Lemma custom_forward_noop self meta seed l0 i rest x context mask (st : mutable A) :
  layers self = [NoopLayer l0] ->
  fails (custom_forward ct self meta seed (i :: rest) x context mask st).2.
Proof.
  intros Hls. cbn [custom_forward]. apply st_bind_fails; [apply get_layer_never_hangs|].
  intros l s1 Hl. unfold st_lift in Hl. injection Hl as <- Hl.
  apply (get_layer_noop _ _ _ _ Hls) in Hl as ->.
  apply st_fails_bind. by eexists.
Qed.

Lemma layer_loop_noop self meta seed l0 x context mask ro (st : mutable A) :
  layers self = [NoopLayer l0] -> num_layers_ self = 1%Z ->
  fails (layer_loop ct self meta seed (py_range (num_layers_ self)) x context mask ro st).2.
Proof.
  intros Hls ->. change (py_range 1) with [0%Z]. cbn [layer_loop].
  apply st_bind_fails; [apply get_layer_never_hangs|].
  intros l s1 Hl. unfold st_lift in Hl. injection Hl as <- Hl.
  apply (get_layer_noop _ _ _ _ Hls) in Hl as ->.
  apply st_fails_bind. by eexists.
Qed.

Lemma checkpointed_forward_noop self mpu meta seed l0 x context mask (st : mutable A) :
  layers self = [NoopLayer l0] -> num_layers_ self = 1%Z ->
  (recompute_method_ self = Some "uniform"%string -> (0 < recompute_num_layers_ self)%Z) ->
  fails (_checkpointed_forward ct self mpu meta seed x context mask st).2.
Proof.
  intros Hls Hn Hr. unfold _checkpointed_forward.
  destruct (bool_decide (recompute_method_ self = Some "uniform"%string)) eqn:Hu.
  - apply bool_decide_eq_true in Hu. specialize (Hr Hu).
    rewrite Hn. change (Z.to_nat 1) with 1.
    destruct (Z.leb_spec (recompute_num_layers_ self) 0) as [Hr'|_]; [lia|].
    cbn [uniform_loop]. rewrite Hn. change (0 <? 1)%Z with true. cbv iota.
    apply st_fails_bind.
    assert (Hne : exists i rest, py_range2 0 (0 + recompute_num_layers_ self) = i :: rest).
    { unfold py_range2, py_range.
      destruct (Z.to_nat (0 + recompute_num_layers_ self - 0)) as [|k] eqn:Hk; [lia|].
      cbn. by eexists _, _. }
    destruct Hne as (i & rest & ->). by eapply custom_forward_noop.
  - destruct (bool_decide (recompute_method_ self = Some "block"%string)).
    + rewrite Hn. change (py_range 1) with [0%Z]. cbn [block_loop].
      apply st_fails_bind.
      assert (Hc : fails (custom_forward ct self meta seed (py_range2 0 (0 + 1)) x context
                             mask st).2)
        by (by eapply (custom_forward_noop self meta seed l0 0%Z [])).
      by destruct (0 <? recompute_num_layers_ self)%Z.
    + by eexists.
Qed.

(** With the step of the uniform method below one, the loop over the
    single no-op layer makes no progress. *)
Lemma checkpointed_forward_hangs self mpu meta seed x context mask (st : mutable A) :
  num_layers_ self = 1%Z ->
  recompute_method_ self = Some "uniform"%string -> (recompute_num_layers_ self <= 0)%Z ->
  _checkpointed_forward ct self mpu meta seed x context mask st = (st, Raise Hang).
Proof.
  intros Hn Hu Hr. unfold _checkpointed_forward.
  rewrite bool_decide_eq_true_2 by done.
  destruct (Z.leb_spec (recompute_num_layers_ self) 0) as [_|?]; [|lia].
  cbn [uniform_loop]. by rewrite Hn.
Qed.

Ltac pre_step :=
  apply st_bind_fails;
  [ cbn;
    repeat match goal with
           | |- never_hangs (match ?x with _ => _ end) => destruct x
           | |- never_hangs ((if ?c then _ else _) _).2 => destruct c
           | |- never_hangs ((match ?x with _ => _ end) _).2 => destruct x
           end;
    first [ discriminate
          | apply py_assert_returns | apply mlp_forward_never_hangs | apply size_returns
          | apply extend_attention_mask_never_hangs | apply prepare_4d_never_hangs
          | apply transpose_returns ]
  | ].

(** Forward of a resampler whose only layer is the no-op layer raises,
    unless the uniform recompute loop is entered with a step below one. *)
Lemma forward_noop mpu env self meta seed l0 hidden_states mask ro (st : mutable A) :
  layers self = [NoopLayer l0] -> num_layers_ self = 1%Z ->
  (recompute_granularity_ self = Some "full"%string ->
   recompute_method_ self = Some "uniform"%string -> (0 < recompute_num_layers_ self)%Z) ->
  fails (forward ct mpu env self meta seed hidden_states mask ro st).2.
Proof.
  intros Hls Hn Hr. unfold forward.
  do 3 (pre_step; intros ? ? _).
  pre_step; intros [context ?] ? _.
  do 8 (pre_step; intros ? ? _).
  apply st_fails_bind.
  destruct (bool_decide (recompute_granularity_ self = Some "full"%string)) eqn:Hg.
  - apply bool_decide_eq_true in Hg. by eapply checkpointed_forward_noop; eauto.
  - by eapply layer_loop_noop.
Qed.

End Noop.
End NoopFacts.

Module StageFacts.
Import Idefics2PerceiverParallelTransformer.

Lemma length_py_range n : length (py_range n) = Z.to_nat n.
Proof. unfold py_range. by rewrite length_fmap, length_seq. Qed.

Lemma py_range_lookup n (i : nat) :
  i < Z.to_nat n -> py_range n !! i = Some (Z.of_nat i).
Proof.
  intros Hi. unfold py_range. rewrite list_lookup_fmap, lookup_seq_lt by done. done.
Qed.

Lemma stage_layers_zero args mpu config lt n offset :
  num_layers config = 0%Z -> stage_layers args mpu config lt = Ok (n, offset) -> n = 0%Z.
Proof.
  intros H0. unfold stage_layers. rewrite H0.
  destruct (virtual_pipeline_model_parallel_size config) as [v|].
  - destruct (v =? 0)%Z; [discriminate|].
    intros H. apply bind_Ok_inv in H as (? & _ & H).
    apply bind_Ok_inv in H as (? & _ & H). injection H as <- _. by destruct v.
  - destruct (_ && _); [destruct (bool_decide _)|]; by intros [= <- _].
Qed.

Lemma stage_layers_single args mpu config lt :
  virtual_pipeline_model_parallel_size config = None ->
  pipeline_model_parallel_world_size mpu = 1%Z ->
  pipeline_model_parallel_rank mpu = 0%Z ->
  stage_layers args mpu config lt = Ok (num_layers config, 0%Z).
Proof.
  intros Hv Hw Hr. unfold stage_layers. rewrite Hv, Hw, Hr.
  by rewrite andb_false_r, Z.mul_0_l.
Qed.

Lemma set_retro_encoder_dropout_kind args l l' :
  set_retro_encoder_dropout args l = Ok l' -> exists t', l' = TransformerLayer t'.
Proof.
  destruct l as [n|t0]; [discriminate|]. cbn [set_retro_encoder_dropout].
  intros H. apply bind_Ok_inv in H as (sa & _ & H). injection H as <-. by eexists.
Qed.

End StageFacts.

(** X7. A resampler constructed with num_layers = 0 holds one
    NoopTransformerLayer and records num_layers = 1.  Unless the recompute
    granularity is full, the method uniform and recompute_num_layers below
    one (the while loop then never ends), its forward raises a Python
    exception on every input: the no-op layer does not take the arguments
    the layer loop passes. *)
Theorem X7_zero_layer_resampler {A : Type} (ct : Contents A) args mpu env training config
    mt lt mty post_norm pre post rate self :
  num_layers config = 0%Z ->
  Idefics2PerceiverParallelTransformer.__init__ args mpu env training config mt lt mty
    post_norm pre post rate = Ok self ->
  Idefics2PerceiverParallelTransformer.layers self
    = [Idefics2PerceiverParallelTransformer.NoopLayer (NoopTransformerLayer.__init__ 1)]
  /\ Idefics2PerceiverParallelTransformer.num_layers_ self = 1%Z
  /\ ((recompute_granularity config = Some "full"%string ->
       recompute_method config = Some "uniform"%string ->
       (0 < recompute_num_layers config)%Z) ->
      forall meta seed hidden_states mask ro
        (st : Idefics2PerceiverParallelTransformer.mutable A),
        fails (Idefics2PerceiverParallelTransformer.forward ct mpu env self meta seed
                 hidden_states mask ro st).2).
Proof.
  intros H0 Hinit.
  apply InitFacts.init_inv in Hinit
    as (_ & _ & _ & _ & rates & n & offset & proj & _ & Hstage & _ & Hls & _ & _ & _ & _
        & _ & _ & Hg & Hm & Hk & _).
  apply (StageFacts.stage_layers_zero _ _ _ _ _ _ H0) in Hstage as ->.
  change (0 =? 0)%Z with true in Hls. destruct Hls as [Hn Hls].
  split; [done|]. split; [done|].
  intros Hr meta seed hs mask ro st.
  eapply NoopFacts.forward_noop; [done | done |]. by rewrite Hg, Hm, Hk.
Qed.

Lemma X7_zero_layer_resampler_witness :
  exists self,
    Settings.empty_transformer Examples.swiglu_args Examples.env = Ok self
    /\ Idefics2PerceiverParallelTransformer.num_layers_ self = 1%Z
    /\ fails (Idefics2PerceiverParallelTransformer.forward Examples.contents Examples.mpu
                Examples.env self Examples.meta 0 [3; 50; 128] (DenseMask [3; 50]) None
                (Idefics2PerceiverParallelTransformer.initial_state None)).2.
Proof.
  destruct (Settings.empty_transformer Examples.swiglu_args Examples.env) as [self|e] eqn:E;
    [|vm_compute in E; discriminate].
  exists self. split; [reflexivity|].
  destruct (X7_zero_layer_resampler Examples.contents Examples.swiglu_args Examples.mpu
              Examples.env false (Examples.config 0) encoder_or_decoder LayerType.encoder
              AttnMaskType.padding true true true 0%float self eq_refl E)
    as (_ & Hn & Hfw).
  split; [exact Hn | apply Hfw; discriminate].
Defined.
════════
**Task objective**: From the line that has "fails (layer_loop ct" through the line that has "intros Hls Hn Hr. unfold _checkpointed_forward.", copy every line exactly as it appears above, and leave out all others.

**Response area**:
  fails (layer_loop ct self meta seed (py_range (num_layers_ self)) x context mask ro st).2.
Proof.
  intros Hls ->. change (py_range 1) with [0%Z]. cbn [layer_loop].
  apply st_bind_fails; [apply get_layer_never_hangs|].
  intros l s1 Hl. unfold st_lift in Hl. injection Hl as <- Hl.
  apply (get_layer_noop _ _ _ _ Hls) in Hl as ->.
  apply st_fails_bind. by eexists.
Qed.

Lemma checkpointed_forward_noop self mpu meta seed l0 x context mask (st : mutable A) :
  layers self = [NoopLayer l0] -> num_layers_ self = 1%Z ->
  (recompute_method_ self = Some "uniform"%string -> (0 < recompute_num_layers_ self)%Z) ->
  fails (_checkpointed_forward ct self mpu meta seed x context mask st).2.
Proof.
  intros Hls Hn Hr. unfold _checkpointed_forward.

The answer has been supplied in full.